Prove using generating functions that for Harmonic numbers $H_n= \sum_{j=1}^{n}\frac{1}{j}$ $$\sum_{k=1}^{n}H_k=(n+1)(H_{n+1}-1) (*)$$
The generating function for harmonic numbers is $$\sum_{n \in \mathbb N}H_n x^n =\frac{-ln(1-x)}{1-x}$$
I'm guessing we convert LHS of $(*)$ to power series, change limits of the sums, apply the generating funtion and then extract coefficients.
$$\sum_{n \in \mathbb N} \sum_{k=1}^{n}H_k x^n$$ I'm confused about how to change the limits of this sum.
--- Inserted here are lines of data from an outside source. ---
(* ===== verification/BytesBuf.v ===== *)
(** The message reader as a [bytes::Buf], which is how prost reads a message
    (src/src/buf.rs, src/src/codec.rs).

    [BytesBuf] has the methods that an implementation gives, [BytesBufLaws] what the
    documentation of the trait asks of them; the methods that the trait itself provides, and
    with them prost, rely on nothing else. *)

From S2P Require Import Prelude Status Buf.

(** [bytes::Buf]; [None]: [advance] does not return. *)
Class BytesBuf (R : Type) := {
  remaining : R -> nat;
  chunk : R -> list byte;
  advance : R -> nat -> option R;
}.

(** Of a valid reader with these unread bytes: [remaining] counts them; [chunk] starts them and
    is empty only when there are none; [advance] drops as many as asked. *)
Class BytesBufLaws (R : Type) `{BytesBuf R} (valid : R -> Prop) (unread : R -> list byte) : Prop := {
  remaining_unread r : valid r -> remaining r = length (unread r);
  chunk_unread r : valid r -> chunk r `prefix_of` unread r;
  chunk_empty r : valid r -> chunk r = [] -> remaining r = 0;
  advance_unread r n : valid r -> n <= remaining r ->
    exists r', advance r n = Some r' /\ valid r' /\ unread r' = drop n (unread r);
}.

Section reader.
Context `{C : SliceCore} `{L : !SliceCoreLaws C}.
Implicit Types (r : GrpcByteBufferReader C).

(** The loop of [consume] passes each slice that is still held once. *)
#[export] Instance reader_buf : BytesBuf (GrpcByteBufferReader C) := {|
  remaining r := r_remain r;
  chunk r := fill_buf r;
  advance r n := Buf.advance (2 + length (held r)) n r;
|}.

Record valid_reader r : Prop := {
  vr_inv : RInv r;
  vr_compact : compact r;
  vr_offset : r_offset r = 0 \/ r_offset r < GrpcSlice_len (r_slice r);
}.

#[export] Instance reader_buf_laws : BytesBufLaws (GrpcByteBufferReader C) valid_reader pending.
Proof.
  split.
  - intros r [HI _ _]. apply HI.
  - intros r [HI _ _]. destruct (fill_buf_prefix r HI) as [rest E]. by exists rest.
  - intros r [HI Hc Ho] E. cbn. by rewrite (rinv_remain r HI), (fill_buf_nonempty r HI Hc Ho E).
  - intros r n [HI Hc Ho] Hn. destruct (consume_spec (2 + length (held r)) n r HI) as (r' & E & HI' & Hp & _ & Ho'); [lia|].
    exists r'. split; [exact E|]. split; [|done]. split; [done| |done]. by eapply consume_compact.
Qed.
End reader.

(** Reading any [bytes::Buf] chunk by chunk, as a decoder does. *)
Section chunks.
Context {R : Type} `{BytesBuf R} {valid : R -> Prop} {unread : R -> list byte} `{L : !BytesBufLaws R valid unread}.

(** [n] rounds of taking the chunk and passing over it. *)
Fixpoint chunks (n : nat) (r : R) : option (list byte * R) :=
  match n with
  | 0 => Some ([], r)
  | S n =>
      match advance r (length (chunk r)) with
      | Some r' => match chunks n r' with Some (bs, r'') => Some (chunk r ++ bs, r'') | None => None end
      | None => None
      end
  end.

(** Every round makes progress, so that as many rounds as there are bytes read them all. *)
Lemma chunks_read_all n r : valid r -> remaining r <= n ->
  exists r', chunks n r = Some (unread r, r') /\ valid r' /\ remaining r' = 0.
Proof.
  revert r. induction n as [|n IH]; intros r Hv Hn.
  - exists r. rewrite (remaining_unread r Hv) in *. cbn [chunks]. destruct (unread r); [done|]. cbn in Hn. lia.
  - destruct (chunk_unread r Hv) as [rest Hc]. pose proof (remaining_unread r Hv) as Hr.
    rewrite Hc, length_app in Hr. destruct (advance_unread r (length (chunk r)) Hv) as (r1 & E & Hv1 & Hu1); [lia|].
    pose proof (remaining_unread r1 Hv1) as Hr1. rewrite Hu1, Hc, drop_app_length in *.
    destruct (IH r1 Hv1) as (r' & E' & Hv' & Hz).
    { destruct (chunk r) eqn:Ec; cbn [length] in *; [|lia]. pose proof (chunk_empty r Hv Ec). lia. }
    exists r'. cbn [chunks]. rewrite E, E'. split; [|done]. congruence.
Qed.
End chunks.

(** C29: a message reader keeps the contract of [bytes::Buf]: a reader that is made for a buffer
    without empty slices has the bytes of the slices, [remaining] counts what is unread,
    [chunk] is the beginning of it and empty only at the end, [advance] returns and passes over
    exactly what it is asked to, and taking chunk after chunk reads the whole message. *)
Theorem reader_is_bytes_buf `{C : SliceCore} `{L : !SliceCoreLaws C} (buf : grpc_byte_buffer) :
  Forall slice_wf (buffer_slices buf) -> Forall (fun s => GrpcSlice_len s <> 0) (buffer_slices buf) ->
  BytesBufLaws (GrpcByteBufferReader C) valid_reader pending /\
  exists r r', Reader_new buf = Done r /\ valid_reader r /\ pending r = bytes_of (buffer_slices buf) /\
    chunks (remaining r) r = Some (bytes_of (buffer_slices buf), r') /\ remaining r' = 0.
Proof.
  intros Hwf Hne. split; [apply reader_buf_laws|].
  destruct (Reader_new_spec buf Hwf) as (r & E & HI & Ho & Hp & _ & Hc).
  assert (valid_reader r) as Hv by (split; [done|by apply Hc|by left]).
  destruct (chunks_read_all (remaining r) r Hv) as (r' & Er & _ & Hz); [done|].
  exists r, r'. by rewrite <-Hp.
Qed.

Lemma reader_is_bytes_buf_witness :
  exists r r', Reader_new (C:=list_core) demo_buffer = Done r /\
    chunks (remaining r) r = Some ([x01; x02; x03], r') /\ remaining r' = 0.
Proof.
  destruct (reader_is_bytes_buf (C:=list_core) demo_buffer) as (_ & r & r' & E & _ & _ & Er & Hz).
  - repeat constructor; cbn; unfold INLINED_SIZE; lia.
  - repeat constructor; cbn; lia.
  - exists r, r'. split; [exact E|]. split; [exact Er|exact Hz].
Defined.
Inductive MemOp :=
| OpDefault
| OpFromStatic (bs : list byte)
| OpFromVec (bs : list byte) (spare : nat)
| OpFromCString (bs : list byte)
| OpFromSlice (bs : list byte)
| OpFromCStr (bs : list byte)
| OpAsSlice (i : nat)
| OpClone (i : nat)
| OpRealloc (i cap : nat)
| OpBuffer (ids : list nat)
| OpBufferOf (i : nat)
| OpReader (i : nat)
| OpFillBuf (i : nat)
| OpConsume (i amt : nat)
| OpDrop (i : nat).

Section programs.
Context `{C : CountingCore}.

Definition slice_of (v : Val C) : option CSlice := match v with VSlice s => Some s | _ => None end.

Definition push {A} (f : A -> Val C) (vs : list (Val C)) (c : M (Heap C) A) : M (Heap C) (list (Val C)) :=
  let* a := c in ret (f a :: vs).

(** A new vector with these bytes and some spare capacity. *)
Definition vec_given (bs : list byte) (spare : nat) (k : nat -> M (Heap C) CSlice) : M (Heap C) CSlice :=
  let* ptr := alloc_vec (length bs + spare) in k ptr.

Definition drop_value (v : Val C) : M (Heap C) unit :=
  match v with
  | VSlice s => GrpcSlice_drop s
  | VBuffer p => GrpcByteBuffer_drop p
  | VReader r => Reader_drop r
  end.

Definition run_op (op : MemOp) (vs : list (Val C)) : M (Heap C) (list (Val C)) :=
  match op with
  | OpDefault => ret (VSlice grpc_empty_slice :: vs)
  | OpFromStatic bs => ret (VSlice (grpc_slice_from_static_buffer bs) :: vs)
  | OpFromVec bs spare =>
      push VSlice vs (vec_given bs spare (fun ptr => from_vec ptr bs (length bs + spare)))
  | OpFromCString bs => push VSlice vs (vec_given bs 1 (fun ptr => from_cstring ptr bs))
  | OpFromSlice bs => push VSlice vs (from_slice bs)
  | OpFromCStr bs => push VSlice vs (from_cstr bs)
  | OpAsSlice i =>
      match vs !! i with Some (VSlice s) => do* as_slice s in ret vs | _ => ret vs end
  | OpClone i =>
      match vs !! i with
      | Some (VSlice s) => push VSlice vs (GrpcSlice_clone s)
      | Some (VBuffer p) => push VBuffer vs (GrpcByteBuffer_clone p)
      | _ => ret vs
      end
  | OpRealloc i cap =>
      match vs !! i with
      | Some (VSlice s) => push VSlice (delete i vs) (realloc s cap)
      | _ => ret vs
      end
  | OpBuffer ids => push VBuffer vs (buffer_from_slices (omap (fun i => vs !! i ≫= slice_of) ids))
  | OpBufferOf i =>
      match vs !! i with Some (VSlice s) => push VBuffer vs (buffer_from_slice s) | _ => ret vs end
  | OpReader i =>
      match vs !! i with Some (VBuffer p) => push VReader (delete i vs) (reader_new p) | _ => ret vs end
  | OpFillBuf i =>
      match vs !! i with Some (VReader r) => do* fill_buf r in ret vs | _ => ret vs end
  | OpConsume i amt =>
      match vs !! i with
      | Some (VReader r) => push VReader (delete i vs) (consume amt r)
      | _ => ret vs
      end
  | OpDrop i =>
      match vs !! i with Some v => do* drop_value v in ret (delete i vs) | None => ret vs end
  end.
#[export] Instance Stable_WInv : Stable WInv.
Proof.
  split; [|done]. intros e w HI t en Ht.
  destruct (event_cases e w) as [(Hh & _ & _ & _ & Hi)|(tag & ty & c & s & g & r & _ & Hg & Hh & _ & _ & _ & Hi)].
  - rewrite Hh. destruct Hi as [Hi|[t' Hi]]; rewrite Hi in Ht; [by apply (HI t en)|].
    apply lookup_delete_Some in Ht as [_ Ht]. by apply (HI t en).
  - rewrite Hi in Ht. apply lookup_delete_Some in Ht as [Hne Ht]. rewrite Hh.
    rewrite list_lookup_insert_ne by done. by apply (HI t en).
Qed.

#[export] Instance Stable_live f : Stable (live f).
Proof.
  split; [|done]. intros e w (g & Hg & Hs).
  destruct (event_cases e w) as [(Hh & _)|(tag & ty & c & s & g' & r & _ & Hg' & Hh & _)].
  - exists g. by rewrite Hh.
  - unfold live. rewrite Hh. destruct (decide (tag = f)) as [->|Hne].
    + rewrite list_lookup_insert_eq by (by eapply lookup_lt_Some). 
      eexists. split; [done|]. simpl. congruence.
    + rewrite list_lookup_insert_ne by done. eauto.
Qed.

Definition future_live (f : option BatchFuture) w : Prop :=
  match f with Some f => live f w | None => True end.

#[export] Instance Stable_future_live f : Stable (future_live f).
Proof. destruct f as [f|]; [exact (Stable_live f) | exact (Stable_const True)]. Qed.

(** Only one batch with [op] may run for [call], and only with this tag. *)
Definition only_running (call : nat) (op : grpc_op) (f : option BatchFuture) w : Prop :=
  forall t ty s, inflight w !! t = Some (ty, call, s) -> op ∈ start_ops s -> f = Some t.

#[export] Instance Stable_only_running call op f : Stable (only_running call op f).
Proof.
  split; [|done]. intros e w H t ty s Ht. apply (H t ty s).
  destruct (event_cases e w) as [(_ & _ & _ & _ & [Hi|[t' Hi]])|(tag & ? & ? & ? & ? & ? & _ & _ & _ & _ & _ & _ & Hi)];
    rewrite Hi in Ht; [done|..]; by apply lookup_delete_Some in Ht as [_ Ht].
Qed.

#[export] Instance Stable_calls (P : list CoreCall -> Prop) : Stable (fun w => P (calls w)).
Proof.
  split; [|done]. intros e w H.
  by destruct (event_cases e w) as [(_ & Hc & _)|(tag & ? & ? & ? & ? & ? & _ & _ & _ & Hc & _)];
    rewrite Hc.
Qed.

(** The queue was asked to shut down: it cannot be borrowed any more. *)
Definition queue_shut w : Prop := (ref_cnt (w_cq w) <= 0)%Z.

#[export] Instance Stable_queue_shut : Stable queue_shut.
Proof.
  split; [|done]. unfold queue_shut. intros e w H.
  destruct (event_cases e w) as [(_ & _ & _ & [Hq|Hq] & _)|(? & ? & ? & ? & ? & ? & _ & _ & _ & _ & _ & Hq & _)];
    rewrite Hq; [done| |done].
  unfold shutdown. by rewrite bool_decide_eq_true_2.
Qed.

Lemma only_running_None call op w : only_running call op None w <-> ~ running call op (inflight w).
Proof.
  split.
  - intros H (t & ty & s & Ht & Ho). by specialize (H t ty s Ht Ho).
  - intros H t ty s Ht Ho. destruct H. by exists t, ty, s.
Qed.

(** Polling a live future: it is resolved, and then its batch is no longer running, or
    it stays as it is. *)
Lemma poll_future_spec P cx f w :
  Stable P -> WInv w -> live f w -> P w ->
  exists w1 g, P w1 /\ WInv w1 /\ handles w1 !! f = Some g /\ stale g = false /\
    ((exists res, result g = Some res /\ inflight w1 !! f = None /\
        poll_future cx f w =
          Done (Ready res, set_handle f (mkNotifyHandle None (nh_waker g) true) w1)) \/
     (result g = None /\
      exists wk, poll_future cx f w =
          Done (Pending, set_handle f (mkNotifyHandle None wk false) w1))).
Proof.
  intros HS HW Hl HP.
  destruct (interfere_stable (fun w => P w /\ WInv w /\ live f w) w) as
    (w1 & E & HP1 & HW1 & g & Hg & Hst); [apply _|done|].
  exists w1, g. split; [done|]. split; [done|]. split; [done|]. split; [done|].
  unfold poll_future, bind. rewrite E, Hg. unfold CqFuture_poll. rewrite Hst.
  destruct (result g) as [res|] eqn:Er.
  - left. exists res. split; [done|]. split; [|done].
    destruct (inflight w1 !! f) as [en|] eqn:Ei; [|done].
    destruct (HW1 f en Ei) as (g' & Hg' & Hr & _). congruence.
  - right. split; [done|]. destruct g as [gr gw gs]; simpl in *; subst.
    repeat case_match; eauto.
Qed.

Lemma set_handle_WInv f g w :
  WInv w -> (is_Some (inflight w !! f) -> result g = None /\ stale g = false) ->
  WInv (set_handle f g w).
Proof.
  intros HW Hf t e Ht. simpl in *. destruct (HW t e Ht) as (g' & Hg' & ? & ?).
  destruct (decide (f = t)) as [->|Hne].
  - exists g. rewrite list_lookup_insert_eq by (by eapply lookup_lt_Some). split; [done|]. by apply Hf.
  - rewrite list_lookup_insert_ne by done. eauto.
Qed.

Lemma set_handle_live f g w f' :
  live f' w -> (f = f' -> stale g = false) -> live f' (set_handle f g w).
Proof.
  intros (g' & Hg & Hs) Hf. unfold live. simpl. destruct (decide (f = f')) as [->|Hne].
  - rewrite list_lookup_insert_eq by (by eapply lookup_lt_Some). eauto.
  - rewrite list_lookup_insert_ne by done. eauto.
Qed.
End world_lemmas.

Section start_lemmas.
Context `{SC : SliceCore} start_answer `{CC : !CallCore start_answer}.
Implicit Types w : World SC.

(** The world after a batch was started in [w], with the queue in state [h]. *)
Definition started_world bt call s (h : CompletionQueueHandle) w : World SC :=
  mkWorld (handles w ++ [NotifyHandle_new]) (<[length (handles w):=(bt, call, s)]> (inflight w))
    h (calls w ++ [StartBatch call s]) (late w + lateness (w_cq w)) (completed w) (woken w)
    (sched w).

(** [check_run] starts an allowed batch with a fresh future. *)
Lemma check_run_spec P bt call s w :
  Stable P -> WInv w -> P w ->
  (forall w1, P w1 -> WInv w1 -> batch_allowed (calls w1) (inflight w1) call s) ->
  exists w1, P w1 /\ WInv w1 /\
    check_run start_answer bt call s w =
      Done (length (handles w1), started_world bt call s (w_cq w1) w1).
Proof.
  intros HS HW HP Hal.
  destruct (interfere_stable (fun w => P w /\ WInv w) w) as (w1 & E & HP1 & HW1); [apply _|done|].
  exists w1. split; [done|]. split; [done|]. unfold check_run, bind. rewrite E.
  rewrite (start_accepted (start_answer:=start_answer)) by (by apply Hal). done.
Qed.

(** Starting an allowed batch with the queue borrowed: either the queue is shut down,
    or the batch runs with a fresh future, and the native queue is not shut down yet. *)
Lemma with_cq_ref_spec P bt call s w :
  Stable P -> (forall h w, P w -> P (set_cq h w)) -> WInv w -> P w ->
  (forall w1, P w1 -> WInv w1 -> batch_allowed (calls w1) (inflight w1) call s) ->
  exists w1, P w1 /\ WInv w1 /\
    ((with_cq_ref start_answer bt call s w = Done (Err QueueShutdown, w1) /\ queue_shut w1) \/
     with_cq_ref start_answer bt call s w =
       Done (Ok (length (handles w1)), started_world bt call s (unref (w_cq w1)) w1)).
Proof.
  intros HS HC HW HP Hal.
  destruct (interfere_stable (fun w => P w /\ WInv w) w) as (w1 & E & HP1 & HW1); [apply _|done|].
  unfold with_cq_ref, borrow, bind. rewrite E.
  destruct (add_ref (w_cq w1)) as [r h] eqn:Ea. unfold add_ref in Ea. case_bool_decide; simplify_eq.
  - exists w1. split; [done|]. split; [done|]. left. split; [by destruct w1|done].
  - set (h := mkHandle _ _).
    destruct (check_run_spec P bt call s (set_cq h w1)) as (w2 & HP2 & HW2 & E2);
      [done | done | by apply HC | done |].
    exists w2. split; [done|]. split; [done|]. right. rewrite E2. done.
Qed.

(** The world after a batch was started is consistent, and its future is live. *)
Lemma start_WInv bt call s w h :
  WInv w ->
  WInv (started_world bt call s h w).
Proof.
  intros HW t e Ht. simpl in *. apply lookup_insert_Some in Ht as [[<- _]|[Hne Ht]].
  - exists NotifyHandle_new. split; [by apply list_lookup_middle | done].
  - destruct (HW t e Ht) as (g & Hg & ? & ?). exists g. split; [|done].
    by apply lookup_app_l_Some.
Qed.

Lemma start_live bt call s w h f :
  live f w \/ f = length (handles w) ->
  live f (started_world bt call s h w).
Proof.
  intros [(g & Hg & Hs)| ->].
  - exists g. split; [by apply lookup_app_l_Some | done].
  - exists NotifyHandle_new. split; [by apply list_lookup_middle | done].
Qed.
Please help!

  • $\begingroup$ Have a look at the first lines of this answer for a simple approach by summation by parts. $\endgroup$ – Jack D'Aurizio Nov 19 '17 at 0:14

Since you know that (by defining $H_0$ as $0$) $$ \sum_{n\geq 0}H_n x^n = \frac{-\log(1-x)}{1-x}=f(x) $$ by multiplying both sides by $\frac{1}{1-x}$ you have: $$ \sum_{n\geq 0}\left(\sum_{k=0}^{n}H_k\right)x^n = \frac{-\log(1-x)}{(1-x)^2}=g(x). $$ We may notice that $f'(x)=\frac{1}{(1-x)^2}+g(x) $.
Since $\frac{1}{(1-x)^2}=\sum_{n\geq 0}(n+1)x^n$, the previous DE implies $$ \sum_{k=0}^{n}H_k = (n+1)(H_{n+1}-1) $$ as wanted.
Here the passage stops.